NIR hyperspectral imaging with multivariate analysis for measurement of oil and protein contents in peanut varieties
Abstract
The potential of hyperspectral imaging in the spectral range of 1000–2500 nm with multivariate analysis for the prediction of oil and protein concentrations in five peanut cultivars was investigated. Quantitative partial least squares regression (PLSR) models were established using the extracted spectral data from hyperspectral images and the reference measured oil and protein concentrations.
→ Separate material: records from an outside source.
Lemma outcome_other_values database database' parser entryPath timeout
    entry entry' c r :
  outcome database parser entryPath timeout c r ->
  findEntryByPath database entryPath = Some entry ->
  findEntryByPath database' entryPath = Some entry' ->
  hasTotp entry = hasTotp entry' ->
  findAttributes (attributes entry) (optionValue parser)
  = findAttributes (attributes entry') (optionValue parser) ->
  (forall text text', (clipText text c).1 = (clipText text' c).1) ->
  exists r',
    outcome database' parser entryPath timeout c r' /\
    exitCode r' = exitCode r /\
    List.filter notClipText (trace r') = List.filter notClipText (trace r).
Proof.
  intros Hout Hfind Hfind' Htotp Hattrs Hexit.
  destruct Hout;
    try match goal with
      | H : findEntryByPath database entryPath = Some ?e |- _ =>
          assert (e = entry) by congruence; subst e
      end;
    try congruence.
  - eexists. split; [by apply InvalidTimeout | done].
  - eexists. split; [by eapply ConflictingOptions | done].
  - eexists. split; [eapply NoTotpConfigured; eauto; congruence | done].
  - eexists. split; [eapply AttributeAmbiguous; eauto; congruence|].
    by rewrite Hattrs.
  - eexists. split; [eapply AttributeNotFound; eauto; congruence | done].
  - match goal with H : Resolves _ _ _ _ _ _ |- _ =>
      destruct (resolves_other_entry _ _ entry' _ _ _ H Htotp Hattrs)
        as [value' Hres']
    end.
    destruct (clipText value' c) as [code' c1'] eqn:Hclip'.
    assert (code' = code).
    { pose proof (Hexit value' value) as He.
      match goal with H : clipText value c = _ |- _ => rewrite H in He end.
      by rewrite Hclip' in He. }
    subst code'.
    eexists. split; [by eapply ClipboardWriteFailed|].
    cbn [exitCode trace]. split; [done|].
    cbn [List.filter notClipText isClipText negb].
    rewrite !List.filter_app. reflexivity.
  - match goal with H : Resolves _ _ _ _ _ _ |- _ =>
      destruct (resolves_other_entry _ _ entry' _ _ _ H Htotp Hattrs)
        as [value' Hres']
    end.
    destruct (clipText value' c) as [code' c1'] eqn:Hclip'.
    assert (code' = EXIT_SUCCESS).
    { pose proof (Hexit value' value) as He.
      match goal with H : clipText value c = _ |- _ => rewrite H in He end.
      by rewrite Hclip' in He. }
    subst code'.
    eexists. split; [by eapply Copied|].
    cbn [exitCode trace]. split; [done|].
    cbn [List.filter notClipText isClipText negb].
    rewrite !List.filter_app. reflexivity.
  - match goal with H : Resolves _ _ _ _ _ _ |- _ =>
      destruct (resolves_other_entry _ _ entry' _ _ _ H Htotp Hattrs)
        as [value' Hres']
    end.
    destruct (clipText value' c) as [code' c1'] eqn:Hclip'.
    assert (code' = EXIT_SUCCESS).
    { pose proof (Hexit value' value) as He.
      match goal with H : clipText value c = _ |- _ => rewrite H in He end.
      by rewrite Hclip' in He. }
    subst code'.
    destruct (clipText "" c1') as [code3 c3] eqn:Hclear'.
    eexists. split; [by eapply Cleared|].
    cbn [exitCode trace]. split; [done|]. cbn zeta.
    cbn [List.filter notClipText isClipText negb].
    rewrite !List.filter_app.
    cbn [List.filter notClipText isClipText negb].
    rewrite !List.filter_app.
    cbn [List.filter notClipText isClipText negb].
    rewrite !List.filter_app. reflexivity.
Qed.

(** X11.  The value that is copied is never shown: take two entries that
    differ in what they store (attribute values, TOTP code) but not in
    what the resolution looks at, and a clipboard helper whose exit code
    does not depend on the text; the two runs end with the same exit code
    and, apart from their calls of the clipboard collaborator, do exactly
    the same things, every write to every stream included. *)
Theorem stored_values_are_not_shown
    database database' parser entryPath entry entry' c r r' :
  positionalArguments parser !! 1%nat = Some entryPath ->
  findEntryByPath database entryPath = Some entry ->
  findEntryByPath database' entryPath = Some entry' ->
  hasTotp entry = hasTotp entry' ->
  findAttributes (attributes entry) (optionValue parser)
  = findAttributes (attributes entry') (optionValue parser) ->
  (forall text text', (clipText text c).1 = (clipText text' c).1) ->
  run database parser c = Some r ->
  run database' parser c = Some r' ->
  exitCode r' = exitCode r /\
  List.filter notClipText (trace r') = List.filter notClipText (trace r).
Proof.
  intros Hargs Hfind Hfind' Htotp Hattrs Hexit Hrun Hrun'.
  apply run_outcome in Hrun as (path & Hpath & Hout).
  assert (path = entryPath) by congruence. subst path.
  destruct (outcome_other_values _ _ _ _ _ _ _ _ _ Hout Hfind Hfind' Htotp
              Hattrs Hexit) as (r2 & Hout2 & Hcode & Htrace).
  apply (outcome_is_run _ _ _ _ _ Hargs) in Hout2.
  assert (r' = r2) by congruence. by subst r'.
Qed.

(** X12.  Lines 115-134.  In a successful run with a timeout of [n] seconds
    all the waiting lies between the write of the value and the clearing
    call, and it is [n] sleeps of one second: the value stays on the
    clipboard for the time asked, and the command does not wait before the
    write or after the clearing. *)
Theorem value_stays_for_the_timeout database parser c r :
  run database parser c = Some r ->
  isEmpty (timeoutArgument (positionalArguments parser)) = false ->
  exitCode r = EXIT_SUCCESS ->
  exists before value during code2 after,
    trace r = (before ++ ClipText value EXIT_SUCCESS
                 :: during ++ ClipText "" code2 :: after)%list /\
    List.filter isClipText before = [] /\
    List.filter isSleep before = [] /\
    List.filter isSleep during
    = repeat (Sleep 1000)
        (Z.to_nat (QtInt.toInt (timeoutArgument (positionalArguments parser)))) /\
    List.filter isClipText during = [] /\
    List.filter isSleep after = [] /\
    List.filter isClipText after = [].
Proof.
  intros Hrun He Hexit.
  destruct (successful_countdown_run _ _ _ _ Hrun He Hexit)
    as (entryPath & entry & calls & key & value & c1 & code2 & Hr).
  cbn zeta in Hr. destruct Hr as (Hpos & Hfind & Hres & Hclip & Hclear & Htrace).
  exists (FindEntryByPath entryPath :: calls), value,
    (line (outputDevice parser) (msgCopied key)
       ++ countdownTrace (outputDevice parser)
            (Z.to_nat (QtInt.toInt (timeoutArgument (positionalArguments parser))))
            "")%list,
    code2,
    (erase (outputDevice parser)
       (lastLineAfter
          (Z.to_nat (QtInt.toInt (timeoutArgument (positionalArguments parser))))
          "")
       ++ line (outputDevice parser) msgCleared)%list.
  split; [|repeat split].
  - rewrite Htrace. cbn [app]. rewrite <- ?app_assoc. reflexivity.
  - cbn. by eapply calls_plain.
  - cbn. by eapply calls_plain.
  - rewrite List.filter_app, countdown_sleeps. reflexivity.
  - rewrite List.filter_app, countdown_no_clipboard. reflexivity.
Qed.

End ClipProperties.

(** C1 as it is written fails: with both options set and a path that is
    not in the database, the entry is looked up and the command reports
    that the entry is missing. *)
Lemma conflicting_options_counterexample :
  let parser :=
    Sample.cli ["db.kdbx"; "Root/Missing"] false (Some "password") true in
  isSet parser AttributeOption = true /\
  isSet parser TotpOption = true /\
  exists r,
    Sample.run Sample.db parser Sample.fresh = Some r /\
    head (trace r) = Some (FindEntryByPath "Root/Missing") /\
    written STDERR (trace r) = msgEntryNotFound "Root/Missing" +:+ LF /\
    written STDERR (trace r) <> msgConflictingOptions +:+ LF.
Proof.
  cbn zeta. split; [reflexivity|]. split; [reflexivity|].
  eexists. split; [vm_compute; reflexivity|].
  split; [reflexivity|]. split; [reflexivity|]. discriminate.
Qed.

Lemma conflicting_options_after_lookup_witness :
  Sample.run Sample.db
    (Sample.cli ["db.kdbx"; "Root/Email"; "10"] false (Some "password") true)
    Sample.fresh
  = Some {| exitCode := EXIT_FAILURE;
            trace := FindEntryByPath "Root/Email"
                       :: line STDERR msgConflictingOptions;
            clipboard := Sample.fresh |}.
Proof.
  apply (conflicting_options_after_lookup Sample.findEntryByPath
           Sample.findAttributes Sample.createSeparatedList Sample.clipText
           Sample.db
           (Sample.cli ["db.kdbx"; "Root/Email"; "10"] false (Some "password") true)
           "Root/Email" Sample.fresh).
  - reflexivity.
  - right. vm_compute. reflexivity.
  - reflexivity.
  - reflexivity.
Defined.

(** C2 as it is written fails: under the quiet flag a run that counts
    down and clears prints nothing, the clearing message included. *)
Lemma cleared_message_counterexample :
  let parser := Sample.cli ["db.kdbx"; "Root/Email"; "1"] true None false in
  isSet parser QuietOption = true /\
  exists r,
    Sample.run Sample.db parser Sample.fresh = Some r /\
    exitCode r = EXIT_SUCCESS /\
    In (Sleep 1000) (trace r) /\
    In (Write DEVNULL msgCleared) (trace r) /\
    written STDOUT (trace r) = "" /\
    written STDERR (trace r) = "".
Proof.
  cbn zeta. split; [reflexivity|].
  eexists. split; [vm_compute; reflexivity|].
  repeat split; try reflexivity; cbn; tauto.
Qed.

Lemma cleared_message_shares_output_stream_witness :
  exists before,
    written STDOUT
      [FindEntryByPath "Root/Plain"; FindAttributes "password";
       ClipText "hunter2" 0; Write STDOUT (msgCopied "password");
       Write STDOUT LF; Flush STDOUT;
       Write STDOUT CR; Write STDOUT ""; Write STDOUT CR;
       Write STDOUT (msgClearing 1); Flush STDOUT; Sleep 1000;
       ClipText "" 0;
       Write STDOUT CR; Write STDOUT (spaces 40); Write STDOUT CR;
       Write STDOUT msgCleared; Write STDOUT LF; Flush STDOUT]
    = before +:+ msgCleared +:+ LF.
Proof.
  pose proof (cleared_message_shares_output_stream Sample.findEntryByPath
           Sample.findAttributes Sample.createSeparatedList Sample.clipText
           Sample.db
           (Sample.cli ["db.kdbx"; "Root/Plain"; "1"] false None false)
           Sample.fresh _ eq_refl eq_refl eq_refl) as (_ & _ & H).
  exact (H eq_refl).
Defined.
The PLSR models established using the whole spectral data pretreated by the multiplicative scatter correction (MSC) method showed good results for predicting the oil concentration with a determination coefficient (RP2) of 0.945 and root mean square errors of prediction (RMSEP) of 0.196 and for predicting the protein concentration with RP2 of 0.901 and RMSEP of 0.441. In addition, eight optimal wavelengths were selected for protein and oil contents, respectively, using the regression coefficients of the PLSR analysis and used for simplifying the obtained models. The simplified PLSR models also showed good performances with Rp2 of 0.933 and 0.912 for predicting oil and protein concentrations. The whole results demonstrated that the NIR hyperspectral imaging technique coupled with chemometric analysis is a promising tool for rapid and non-destructive determination of oil and protein concentrations in peanut kernels and has the potential to develop a multispectral imaging system for future on-line detection of peanut quality.